## WORK TASK
Find the lines below in which the string "discriminate" occurs. Copy each one.

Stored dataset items
* * *
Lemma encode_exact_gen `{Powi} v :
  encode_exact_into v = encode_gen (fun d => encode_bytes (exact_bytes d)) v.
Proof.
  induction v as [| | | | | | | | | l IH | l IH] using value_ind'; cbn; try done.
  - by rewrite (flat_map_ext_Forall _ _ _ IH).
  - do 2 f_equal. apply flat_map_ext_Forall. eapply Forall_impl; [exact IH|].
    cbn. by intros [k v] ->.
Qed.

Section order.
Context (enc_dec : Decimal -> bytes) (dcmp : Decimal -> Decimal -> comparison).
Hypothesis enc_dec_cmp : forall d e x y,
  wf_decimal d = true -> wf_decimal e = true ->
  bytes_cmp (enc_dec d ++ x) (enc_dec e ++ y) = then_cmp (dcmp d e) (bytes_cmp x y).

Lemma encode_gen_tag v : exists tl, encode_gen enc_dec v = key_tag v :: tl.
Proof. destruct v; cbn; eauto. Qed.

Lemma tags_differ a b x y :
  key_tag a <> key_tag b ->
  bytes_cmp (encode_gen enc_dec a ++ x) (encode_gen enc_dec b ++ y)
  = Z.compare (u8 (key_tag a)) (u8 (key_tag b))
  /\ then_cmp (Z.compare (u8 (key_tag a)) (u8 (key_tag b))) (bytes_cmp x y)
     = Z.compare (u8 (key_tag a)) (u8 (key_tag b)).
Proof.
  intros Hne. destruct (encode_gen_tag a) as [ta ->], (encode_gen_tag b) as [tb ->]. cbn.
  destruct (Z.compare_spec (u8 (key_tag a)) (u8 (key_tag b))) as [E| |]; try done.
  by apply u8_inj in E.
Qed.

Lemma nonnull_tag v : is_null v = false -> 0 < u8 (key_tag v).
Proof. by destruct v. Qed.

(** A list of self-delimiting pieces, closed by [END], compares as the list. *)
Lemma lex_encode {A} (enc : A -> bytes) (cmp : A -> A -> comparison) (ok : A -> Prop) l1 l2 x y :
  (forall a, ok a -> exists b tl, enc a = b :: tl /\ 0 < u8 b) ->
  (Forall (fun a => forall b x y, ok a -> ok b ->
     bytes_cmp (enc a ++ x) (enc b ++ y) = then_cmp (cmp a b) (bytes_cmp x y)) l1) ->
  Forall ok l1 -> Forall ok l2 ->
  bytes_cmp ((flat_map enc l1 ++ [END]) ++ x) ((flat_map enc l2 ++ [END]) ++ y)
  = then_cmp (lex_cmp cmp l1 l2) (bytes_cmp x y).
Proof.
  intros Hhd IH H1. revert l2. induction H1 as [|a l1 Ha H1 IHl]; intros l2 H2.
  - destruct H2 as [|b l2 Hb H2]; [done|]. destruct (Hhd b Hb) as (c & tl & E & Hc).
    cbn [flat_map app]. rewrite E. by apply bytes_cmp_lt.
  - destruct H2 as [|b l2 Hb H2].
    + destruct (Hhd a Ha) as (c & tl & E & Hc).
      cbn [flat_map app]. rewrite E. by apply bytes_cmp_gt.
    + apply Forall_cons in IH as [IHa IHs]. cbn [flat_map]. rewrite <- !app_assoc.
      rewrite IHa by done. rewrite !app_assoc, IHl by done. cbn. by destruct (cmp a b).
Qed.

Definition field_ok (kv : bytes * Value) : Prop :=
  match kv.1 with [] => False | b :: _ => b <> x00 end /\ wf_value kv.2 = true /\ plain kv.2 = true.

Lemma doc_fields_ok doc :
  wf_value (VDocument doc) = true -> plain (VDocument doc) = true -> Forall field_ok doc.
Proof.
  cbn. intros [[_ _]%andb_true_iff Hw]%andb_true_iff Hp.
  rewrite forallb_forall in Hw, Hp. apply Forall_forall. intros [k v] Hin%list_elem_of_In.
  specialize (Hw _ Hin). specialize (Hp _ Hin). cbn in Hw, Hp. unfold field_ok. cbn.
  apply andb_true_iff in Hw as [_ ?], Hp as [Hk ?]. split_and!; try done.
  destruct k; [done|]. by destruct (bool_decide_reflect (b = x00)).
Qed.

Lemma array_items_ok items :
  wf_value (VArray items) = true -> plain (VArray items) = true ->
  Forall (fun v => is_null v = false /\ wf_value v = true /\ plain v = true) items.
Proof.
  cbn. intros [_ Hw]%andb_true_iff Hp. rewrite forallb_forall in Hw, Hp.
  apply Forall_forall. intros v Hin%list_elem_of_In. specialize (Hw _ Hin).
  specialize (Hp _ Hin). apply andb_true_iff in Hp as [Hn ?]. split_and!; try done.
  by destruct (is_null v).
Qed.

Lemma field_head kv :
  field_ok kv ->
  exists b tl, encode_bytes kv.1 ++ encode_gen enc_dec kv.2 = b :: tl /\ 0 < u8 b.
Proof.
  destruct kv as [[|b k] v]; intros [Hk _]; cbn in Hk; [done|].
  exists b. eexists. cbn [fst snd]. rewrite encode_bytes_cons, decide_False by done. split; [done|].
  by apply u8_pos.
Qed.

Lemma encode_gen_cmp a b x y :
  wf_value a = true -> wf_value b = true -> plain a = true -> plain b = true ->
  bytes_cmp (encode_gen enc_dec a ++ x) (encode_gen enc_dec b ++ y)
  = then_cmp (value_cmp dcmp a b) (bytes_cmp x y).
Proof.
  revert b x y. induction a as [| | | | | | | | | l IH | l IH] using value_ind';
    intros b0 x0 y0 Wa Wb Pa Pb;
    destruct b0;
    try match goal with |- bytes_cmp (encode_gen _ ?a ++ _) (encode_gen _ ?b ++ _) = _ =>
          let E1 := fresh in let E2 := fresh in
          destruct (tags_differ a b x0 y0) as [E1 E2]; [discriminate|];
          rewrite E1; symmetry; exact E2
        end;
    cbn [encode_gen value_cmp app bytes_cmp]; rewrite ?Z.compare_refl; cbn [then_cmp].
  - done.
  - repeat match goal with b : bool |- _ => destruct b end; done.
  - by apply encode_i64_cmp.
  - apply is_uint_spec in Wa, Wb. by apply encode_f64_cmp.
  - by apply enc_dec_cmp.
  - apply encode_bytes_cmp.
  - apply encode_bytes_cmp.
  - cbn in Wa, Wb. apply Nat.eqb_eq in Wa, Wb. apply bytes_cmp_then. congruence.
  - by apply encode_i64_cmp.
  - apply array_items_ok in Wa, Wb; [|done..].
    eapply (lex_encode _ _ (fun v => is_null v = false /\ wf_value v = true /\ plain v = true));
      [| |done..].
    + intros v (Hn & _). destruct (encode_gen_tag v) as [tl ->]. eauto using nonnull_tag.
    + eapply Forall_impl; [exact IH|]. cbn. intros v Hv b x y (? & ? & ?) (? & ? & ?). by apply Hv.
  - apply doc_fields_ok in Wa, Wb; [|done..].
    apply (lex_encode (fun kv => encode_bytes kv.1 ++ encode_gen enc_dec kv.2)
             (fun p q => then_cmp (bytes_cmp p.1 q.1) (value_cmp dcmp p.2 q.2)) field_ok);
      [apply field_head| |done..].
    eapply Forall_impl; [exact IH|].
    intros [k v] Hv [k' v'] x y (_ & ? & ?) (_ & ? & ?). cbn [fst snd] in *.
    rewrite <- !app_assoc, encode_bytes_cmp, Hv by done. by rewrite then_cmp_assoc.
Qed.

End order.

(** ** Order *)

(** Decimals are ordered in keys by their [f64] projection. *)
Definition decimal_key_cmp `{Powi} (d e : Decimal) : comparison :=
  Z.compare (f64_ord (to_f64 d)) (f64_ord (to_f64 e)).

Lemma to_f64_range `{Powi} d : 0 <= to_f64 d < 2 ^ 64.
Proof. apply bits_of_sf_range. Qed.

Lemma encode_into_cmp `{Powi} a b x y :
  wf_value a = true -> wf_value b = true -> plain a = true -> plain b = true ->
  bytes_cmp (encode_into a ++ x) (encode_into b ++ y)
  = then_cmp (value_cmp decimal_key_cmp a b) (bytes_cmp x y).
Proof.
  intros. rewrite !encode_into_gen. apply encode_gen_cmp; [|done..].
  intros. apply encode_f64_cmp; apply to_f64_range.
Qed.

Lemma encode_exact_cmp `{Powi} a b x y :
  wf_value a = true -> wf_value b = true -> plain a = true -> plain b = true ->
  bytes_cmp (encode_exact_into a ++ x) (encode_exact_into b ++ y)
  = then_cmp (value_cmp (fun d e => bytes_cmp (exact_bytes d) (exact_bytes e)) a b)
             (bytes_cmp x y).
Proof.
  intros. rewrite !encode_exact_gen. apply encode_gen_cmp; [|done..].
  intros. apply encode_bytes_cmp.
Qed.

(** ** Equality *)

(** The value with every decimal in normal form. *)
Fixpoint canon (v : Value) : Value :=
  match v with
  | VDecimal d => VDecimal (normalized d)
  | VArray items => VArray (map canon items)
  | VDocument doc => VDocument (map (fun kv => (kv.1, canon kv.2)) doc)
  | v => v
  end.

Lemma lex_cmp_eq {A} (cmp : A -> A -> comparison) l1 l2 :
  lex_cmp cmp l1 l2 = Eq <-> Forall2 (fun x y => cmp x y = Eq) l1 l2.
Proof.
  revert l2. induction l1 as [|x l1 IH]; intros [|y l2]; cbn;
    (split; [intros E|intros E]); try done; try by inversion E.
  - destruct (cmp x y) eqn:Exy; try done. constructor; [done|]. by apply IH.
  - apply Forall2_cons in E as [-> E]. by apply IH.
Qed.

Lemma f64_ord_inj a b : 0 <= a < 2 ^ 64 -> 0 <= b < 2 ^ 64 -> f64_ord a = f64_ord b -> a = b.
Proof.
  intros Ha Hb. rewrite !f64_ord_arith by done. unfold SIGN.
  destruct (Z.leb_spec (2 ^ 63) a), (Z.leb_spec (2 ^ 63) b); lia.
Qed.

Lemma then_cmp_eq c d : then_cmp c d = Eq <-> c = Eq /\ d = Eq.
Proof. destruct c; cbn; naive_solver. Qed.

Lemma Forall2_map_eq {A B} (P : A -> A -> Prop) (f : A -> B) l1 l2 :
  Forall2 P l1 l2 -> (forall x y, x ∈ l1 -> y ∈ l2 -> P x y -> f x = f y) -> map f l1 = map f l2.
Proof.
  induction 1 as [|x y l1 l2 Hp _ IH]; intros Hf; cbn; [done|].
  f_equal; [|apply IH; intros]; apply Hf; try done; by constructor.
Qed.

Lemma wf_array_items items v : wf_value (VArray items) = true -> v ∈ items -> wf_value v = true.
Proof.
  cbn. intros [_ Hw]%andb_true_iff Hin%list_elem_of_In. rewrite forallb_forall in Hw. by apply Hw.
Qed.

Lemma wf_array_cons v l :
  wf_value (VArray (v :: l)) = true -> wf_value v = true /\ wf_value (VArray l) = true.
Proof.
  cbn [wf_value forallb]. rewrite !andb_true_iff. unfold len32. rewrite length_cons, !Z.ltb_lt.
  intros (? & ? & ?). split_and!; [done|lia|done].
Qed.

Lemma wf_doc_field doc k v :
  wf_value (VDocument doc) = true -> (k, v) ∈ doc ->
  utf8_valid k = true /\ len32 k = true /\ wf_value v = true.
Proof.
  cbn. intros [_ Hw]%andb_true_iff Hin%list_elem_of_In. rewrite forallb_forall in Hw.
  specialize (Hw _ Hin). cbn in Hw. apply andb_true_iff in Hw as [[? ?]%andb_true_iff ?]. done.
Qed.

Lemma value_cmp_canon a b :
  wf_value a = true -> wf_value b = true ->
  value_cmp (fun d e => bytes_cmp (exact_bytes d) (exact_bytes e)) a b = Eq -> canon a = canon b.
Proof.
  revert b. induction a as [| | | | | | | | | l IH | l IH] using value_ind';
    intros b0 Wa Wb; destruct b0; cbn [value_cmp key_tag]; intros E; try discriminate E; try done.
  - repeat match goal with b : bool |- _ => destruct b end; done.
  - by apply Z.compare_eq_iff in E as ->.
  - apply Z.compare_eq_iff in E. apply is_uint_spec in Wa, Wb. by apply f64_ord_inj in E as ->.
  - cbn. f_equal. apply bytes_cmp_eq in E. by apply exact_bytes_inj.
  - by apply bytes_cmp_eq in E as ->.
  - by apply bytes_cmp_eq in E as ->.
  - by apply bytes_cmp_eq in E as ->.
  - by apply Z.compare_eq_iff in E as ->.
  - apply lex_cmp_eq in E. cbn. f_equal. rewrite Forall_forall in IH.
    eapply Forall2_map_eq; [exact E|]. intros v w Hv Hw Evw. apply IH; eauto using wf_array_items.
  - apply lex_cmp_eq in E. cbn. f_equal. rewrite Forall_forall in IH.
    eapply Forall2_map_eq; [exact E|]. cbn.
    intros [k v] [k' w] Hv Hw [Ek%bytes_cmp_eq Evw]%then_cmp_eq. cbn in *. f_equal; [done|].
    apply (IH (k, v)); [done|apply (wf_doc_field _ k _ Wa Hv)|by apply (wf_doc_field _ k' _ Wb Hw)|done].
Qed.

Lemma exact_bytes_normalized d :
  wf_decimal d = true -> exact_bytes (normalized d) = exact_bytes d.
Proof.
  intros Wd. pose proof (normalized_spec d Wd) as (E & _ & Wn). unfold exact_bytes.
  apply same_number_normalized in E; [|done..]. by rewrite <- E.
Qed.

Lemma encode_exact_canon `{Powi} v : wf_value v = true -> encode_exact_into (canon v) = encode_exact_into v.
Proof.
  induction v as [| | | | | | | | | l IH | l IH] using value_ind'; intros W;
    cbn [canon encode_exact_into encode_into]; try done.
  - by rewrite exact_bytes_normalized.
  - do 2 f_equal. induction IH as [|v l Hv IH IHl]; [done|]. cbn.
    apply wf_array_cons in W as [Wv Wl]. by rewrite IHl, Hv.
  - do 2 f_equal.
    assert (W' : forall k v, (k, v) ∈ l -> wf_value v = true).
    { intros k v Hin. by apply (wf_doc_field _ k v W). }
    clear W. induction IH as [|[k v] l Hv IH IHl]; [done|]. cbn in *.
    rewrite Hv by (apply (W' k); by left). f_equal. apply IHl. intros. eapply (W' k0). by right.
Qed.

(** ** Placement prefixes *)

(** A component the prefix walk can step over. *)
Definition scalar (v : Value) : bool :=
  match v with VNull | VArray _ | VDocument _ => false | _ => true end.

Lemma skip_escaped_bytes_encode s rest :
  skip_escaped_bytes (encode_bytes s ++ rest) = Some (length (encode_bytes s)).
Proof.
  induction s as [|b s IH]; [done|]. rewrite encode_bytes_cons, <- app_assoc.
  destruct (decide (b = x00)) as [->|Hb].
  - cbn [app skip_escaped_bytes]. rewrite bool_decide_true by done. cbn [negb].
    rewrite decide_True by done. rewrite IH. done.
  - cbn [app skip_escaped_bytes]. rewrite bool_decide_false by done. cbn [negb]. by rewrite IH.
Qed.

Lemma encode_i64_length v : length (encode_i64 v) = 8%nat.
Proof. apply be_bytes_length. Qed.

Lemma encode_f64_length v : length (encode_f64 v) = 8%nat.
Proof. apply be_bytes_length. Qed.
* * *
## EXERCISE OUTPUT
          destruct (tags_differ a b x0 y0) as [E1 E2]; [discriminate|];
    intros b0 Wa Wb; destruct b0; cbn [value_cmp key_tag]; intros E; try discriminate E; try done.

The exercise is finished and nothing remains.